Published 01/04/2022, 11:14 PM
Updated 01/05/2022, 02:40 AM
© Reuters. FILE PHOTO: Chinese Yuan banknotes are seen in this illustration taken February 10, 2020. REUTERS/Dado Ruvic

SHANGHAI (Reuters) - China's central bank is set to replenish liquidity shortfalls before the Lunar New Year holiday, the China Securities Journal reported, even as markets were split on whether more monetary easing was imminent in the world's second-largest economy.

The People's Bank of China (PBOC) will likely step up cash injections through open market operations into the banking system from the second half of the month to meet rising cash demand from companies and households ahead of the week-long holiday, the official newspaper reported on Wednesday. The Lunar New Year holiday starts on Jan. 31 this year.
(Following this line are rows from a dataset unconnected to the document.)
Lemma completion_implements m sv s i :
  implements m sv s → (i < length (s_done s))%nat →
  implements m (add_work (-1) (set_completions (delete i (completions sv)) sv))
    (mkSpec (s_expiry s) (s_waits s) (delete i (s_done s)) (s_abandoned s) (s_down s)).
Proof.
  intros [Hq Hw Hex Hr Ht Hf Hdn Ha Hs Hem Hwk Hfd] Hi. split; try done; cbn; [by rewrite Hdn|].
  rewrite Hwk, Hdn. unfold zlen at 3. rewrite length_delete by (by apply lookup_lt_is_Some_2). unfold zlen at 1. lia.
Qed.

Lemma shutdown_implements m sv s :
  implements m sv s →
  ∃ sv' l, reactor_shutdown sv = Ok (tt, sv') ∧ s_pending s l ∧
    implements ∅ sv' (mkSpec (s_expiry s) (λ _, []) (s_done s) (s_abandoned s ++ flat_map (s_waits s) l) true).
Proof.
  intros I. destruct (get_all_ok _ m [] (i_queue _ _ _ I)) as (all & q & E & (l & Hn & Hin & ->) & R). cbn [app] in E.
  eexists. exists l. split_and!.
  - unfold reactor_shutdown. erewrite bind_ok by reflexivity. erewrite bind_ok by (apply on_queue_ok; exact E). reflexivity.
  - split; [done|]. intros p. rewrite Hin, (i_waits _ _ _ I). split.
    + intros [[t ops] Hm]. rewrite (waits_some m p t ops Hm). intros ->. by apply (rep_some _ _ (i_queue _ _ _ I) p t).
    + intros Hw. destruct (m !! p) eqn:Hm; [by eexists|by rewrite waits_none in Hw].
  - destruct I as [Hq Hw Hex Hr Ht Hf Hdn Ha Hs Hem Hwk Hfd].
    assert (Ef : flat_map (s_waits s) l = flat_map (waits m) l) by (rewrite !flat_map_concat_map; f_equal; apply map_ext; done).
    split; try done; cbn; [by rewrite Ha, Ef|]. rewrite zlen_app, Hwk, pend_empty, (pend_dom l m Hn Hin).
    assert (Ez : zlen (flat_map (waits m) l) = zsum (λ p, zlen (waits m p)) l)
      by (clear; induction l as [|p l IH]; [done|]; cbn [flat_map]; by rewrite zlen_app, zsum_cons, IH).
    lia.
Qed.

Lemma construct_implements m sv s p :
  implements m sv s → s_waits s p = [] → implements m (put_impl p (mkImplementation 0 false) sv) (s_set p 0 s).
Proof.
  intros I Hw. assert (Hn : m !! p = None).
  { destruct (m !! p) as [[t ops]|] eqn:E; [|done]. rewrite (i_waits _ _ _ I), (waits_some m p t ops E) in Hw. subst.
    by destruct (rep_some _ _ (i_queue _ _ _ I) p t). }
  by apply implements_put; [..|by left|].
Qed.
(** The time of every armed wait passes. *)
Lemma elapse_all (t : RepeatTimer H) ws1 ws2 :
  steps timer_step (set_waits (ws1 ++ ws2) t) (set_waits (ws1 ++ map elapse ws2) t).
Proof.
  revert ws1. induction ws2 as [|w ws2 IH]; intros ws1; [constructor|]. cbn [map].
  eapply steps_app; [|rewrite (cons_middle _ ws1), app_assoc; apply IH]. rewrite <- app_assoc. cbn [app].
  destruct (decide (w_state w = Armed)) as [E|E].
  - apply steps_one, step_idle. unfold elapse. rewrite E. apply (idle_elapse (set_waits _ t) ws1 w ws2); done.
  - replace (elapse w) with w by (destruct w as [tm []]; done). constructor.
Qed.

(** What can go wrong: the handler is null, or a period does not fit the clock. *)
Definition call_faults (cc : client_call) c : Prop :=
  (perform_client p cc c = Fault NullDeref ∧ m_handler (timer c) = None) ∨
  (perform_client p cc c = Fault SignedOverflow ∧
   ∃ ms, (ms = m_timeout (timer c) ∨ ms ∈ (callbacks c).*2) ∧ milliseconds ms = Fault SignedOverflow).

Definition call_simulated (cc : client_call) c : Prop :=
  ∃ c', perform_client p cc c = Ok (tt, c') ∧ good c' ∧ steps timer_step (abstract p c) (abstract p c').

Lemma start_ok now c : good c → clock_ok now → call_simulated (Start now) c ∨ call_faults (Start now) c.
Proof.
  intros G Hc. set (c1 := mkClient (serv c) (mkRepeatTimer true (m_handler (timer c)) (m_timeout (timer c)) (t_waits (timer c)) (t_calls (timer c)))
    (callbacks c) (next_op c)). assert (G1 : good c1) by (destruct G; by split).
  assert (Es : perform_client p (Start now) c = client_expired p now (m_timeout (timer c)) c1) by done.
  unfold call_simulated, call_faults. rewrite Es.
  destruct (client_expired_ok now (m_timeout (timer c)) c1 G1 Hc) as [(c' & E & G' & E')|[E E']]; [left|right; right].
  - exists c'. split_and!; [done|done|]. apply steps_one, step_start. exact E'.
  - split; [done|]. exists (m_timeout (timer c)). split; [by left|done].
Qed.

Lemma on_timer_ok (k : M (RepeatTimer H) unit) c t :
  good c → k (timer c) = Ok (tt, t) →
  let c' := mkClient (serv c) t (callbacks c) (next_op c) in on_timer k c = Ok (tt, c') ∧ good c'.
Proof. intros G E. unfold on_timer. rewrite E. split; [done|]. destruct G. by split. Qed.

Lemma dispatch_ok now i c :
  good c → clock_ok now → (i < length (completions (serv c)))%nat →
  call_simulated (Dispatch now i) c ∨ call_faults (Dispatch now i) c.
Proof.
  intros [[m I] T] Hc Hi. destruct (lookup_lt_is_Some_2 _ _ Hi) as [[op e] Hd].
  pose proof (completion_implements m (serv c) _ i I Hi) as I1. fold (s_take i (view (serv c))) in I1.
  set (sv1 := add_work (-1) (set_completions (delete i (completions (serv c))) (serv c))) in *.
  pose proof (tracks_dispatch p (callbacks c) (next_op c) i op e (view (serv c)) Hd T) as Hf. cbn zeta in Hf.
  set (rest := List.filter _ (callbacks c)) in *.
  unfold call_simulated, call_faults. cbn [perform_client]. unfold client_dispatch.
  erewrite bind_ok by reflexivity. rewrite Hd. erewrite bind_ok by (apply on_service_ok; reflexivity). fold sv1.
  erewrite bind_ok by reflexivity. cbn [callbacks]. fold rest.
  destruct (List.find (is_callback op) (callbacks c)) as [cb|].
  - destruct Hf as (T1 & Hcb & w1 & w2 & Ew & Ew'). destruct (good_after m sv1 _ (timer c) _ _ I1 T1) as [G1 W].
    erewrite bind_ok by reflexivity. cbn [serv timer next_op]. set (c' := mkClient sv1 (timer c) rest (next_op c)) in *.
    assert (Hsim : ∀ t, on_wait cb.2 (is_aborted e) (abstract p c') = Ok (tt, t) → timer_step (abstract p c) t).
    { intros t E. apply step_idle. apply (idle_dispatch _ w1 (mkWait cb.2 (match e with success => Due | operation_aborted => Aborted end)) w2).
      - exact Ew.
      - by destruct e.
      - cbn [w_time w_state]. replace (bool_decide _) with (is_aborted e) by (by destruct e). rewrite <- E. f_equal.
        unfold abstract, set_waits, c'. cbn [serv callbacks timer m_running m_handler m_timeout t_calls t_waits]. by rewrite W, Ew'. }
    destruct (client_on_wait_ok now cb.2 e c' G1 Hc) as [(c3 & E & G3 & E3)|[[E En]|[E Em]]].
    + left. exists c3. split_and!; [done|done|]. by apply steps_one, Hsim.
    + right; left. by split.
    + right; right. split; [done|]. exists cb.2. split; [|done]. right. apply list_elem_of_fmap. by exists cb.
  - destruct Hf as [T1 W1]. destruct (good_after m sv1 _ (timer c) _ _ I1 T1) as [G1 W]. left.
    eexists. split_and!; [reflexivity|exact G1|]. unfold abstract at 2. cbn [serv callbacks timer]. rewrite W, W1. constructor.
Qed.

(** A call of the service that leaves the callbacks as they are. *)
Lemma same_callbacks m sv s c n ws :
  implements m sv s → tracks p (callbacks c) n s → client_waits p s (callbacks c) = ws →
  let c' := mkClient sv (timer c) (callbacks c) n in good c' ∧ abstract p c' = set_waits ws (abstract p c).
Proof.
  intros I T Ew. destruct (good_after m sv s (timer c) _ _ I T) as [G W]. split; [done|].
  change (set_waits (client_waits p (view sv) (callbacks c)) (timer c) = set_waits ws (abstract p c)). by rewrite W, Ew.
Qed.

Lemma tick_ok now c : good c → clock_ok now → call_simulated (Tick now) c.
Proof.
  intros [[m I] T] [Hn Hpos]. destruct (run_timers_implements m _ _ now I Hn Hpos) as (m' & sv & l & E & I' & (Hl & _)).
  destruct (tracks_run p _ _ l _ Hl T) as [T' W]. destruct (same_callbacks m' sv _ c (next_op c) _ I' T' W) as [G A].
  eexists. split_and!; [by apply on_service_ok|exact G|]. rewrite A. case_decide; [|constructor].
  apply (elapse_all (abstract p c) []).
Qed.

Lemma other_wait_ok now p' key c : good c → clock_ok now → p' ≠ p → call_simulated (OtherWait now p' key) c.
Proof.
  intros [[m I] T] [Hn Hpos] Hp. destruct (async_wait_implements m _ _ now p' (mkWaitOp (next_op c) key) I Hn Hpos) as (m' & sv & E & I').
  pose proof (tracks_wait_other p _ _ _ p' key Hp T) as T'. pose proof (waits_kept p _ _ _ p' key T) as W.
  destruct (same_callbacks m' sv _ c (S (next_op c)) _ I' T' W) as [G A]. eexists. split_and!; [|exact G|].
  - cbn [perform_client]. erewrite bind_ok by reflexivity. by erewrite on_service_ok by exact E.
  - rewrite A. constructor.
Qed.

Lemma other_call_ok sc c : good c → foreign p sc = true → call_ok sc (view (serv c)) → call_simulated (OtherCall sc) c.
Proof.
  intros [[m I] T] Hf Hc. destruct (serve_implements sc m _ _ I Hc) as (r & m' & sv & s' & E & Es & I').
  destruct (others_only_waits p _ _ _ _ (foreign_others p sc r _ _ Hf Hc Es) T) as [T' W].
  destruct (same_callbacks m' sv _ c (next_op c) _ I' T' W) as [G A]. eexists. split_and!; [|exact G|].
  - cbn [perform_client]. by erewrite bind_ok by (apply on_service_ok; exact E).
  - rewrite A. constructor.
Qed.

Lemma perform_client_ok cc c : good c → client_call_ok p cc c → call_simulated cc c ∨ call_faults cc c.
Proof.
  intros G Hc. destruct cc as [now| |n|h|now|now i|now p' key|sc]; cbn in Hc.
  - by apply start_ok.
  - left. destruct (on_timer_ok timer_stop c _ G eq_refl) as [E G']. eexists. split_and!; [exact E|exact G'|].
    by apply steps_one, step_idle, idle_stop.
  - left. destruct (on_timer_ok (set_timeout n) c _ G eq_refl) as [E G']. eexists. split_and!; [exact E|exact G'|].
    by apply steps_one, step_idle, (idle_set_timeout n).
  - left. destruct (on_timer_ok (set_handler h) c _ G eq_refl) as [E G']. eexists. split_and!; [exact E|exact G'|].
    apply steps_one, step_idle, (idle_set_handler h). unfold set_handler, modify, abstract, set_waits. cbn.
    destruct (m_handler (timer c)) eqn:Eh; cbn; by rewrite ?Eh.
  - left. by apply tick_ok.
  - destruct Hc. by apply dispatch_ok.
  - destruct Hc. left. by apply other_wait_ok.
  - destruct Hc. left. by apply other_call_ok.
Qed.

Lemma good_make n (h : option H) : good (client_make n h).
Proof.
  split; [exists ∅; by rewrite (view_implements _ _ _ implements_make); apply implements_make|].
  split; [apply NoDup_nil_2|by intros a ?%not_elem_of_nil|by intros a x ?%not_elem_of_nil| |done].
  intros a Ha. split_and!; [apply not_elem_of_nil|done|by intros []].
Qed.

Lemma client_runs c c' : rtc (client_step p) c c' → good c → good c' ∧ steps timer_step (abstract p c) (abstract p c').
Proof.
  induction 1 as [c|c1 c2 c3 [cc c c' Hcc E] _ IH]; intros G; [split; [done|constructor]|].
  destruct (perform_client_ok cc c G Hcc) as [(d & E' & G' & S)|[[E' _]|[E' _]]]; rewrite E in E'; try done.
  injection E' as <-. destruct (IH G') as [G3 S3]. split; [done|]. by eapply steps_app.
Qed.
End Simulation.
"Many financial institutions believe it is certain that the central bank will maintain reasonably ample liquidity ... and it is likely to use various policy tools including reverse repos and medium-term lending facility (MLF) to meet institutions' reasonable funding demand and to tide over the Lunar New Year holiday smoothly," the newspaper said.

Ming Ming, chief economist at Citic Securities, expects the liquidity gap in the banking system to reach 2.6 trillion yuan ($408.08 billion) in January.

The financial system is also likely to face additional strains, with another 500 billion yuan worth of MLF loans due to expire this month, according to official data, and China's struggling developers facing a string of bond repayment deadlines.

Nomura estimates that Chinese developers have some 210 billion yuan worth of onshore and offshore bonds maturing in the first quarter of this year, which could weigh on both liquidity and market sentiment.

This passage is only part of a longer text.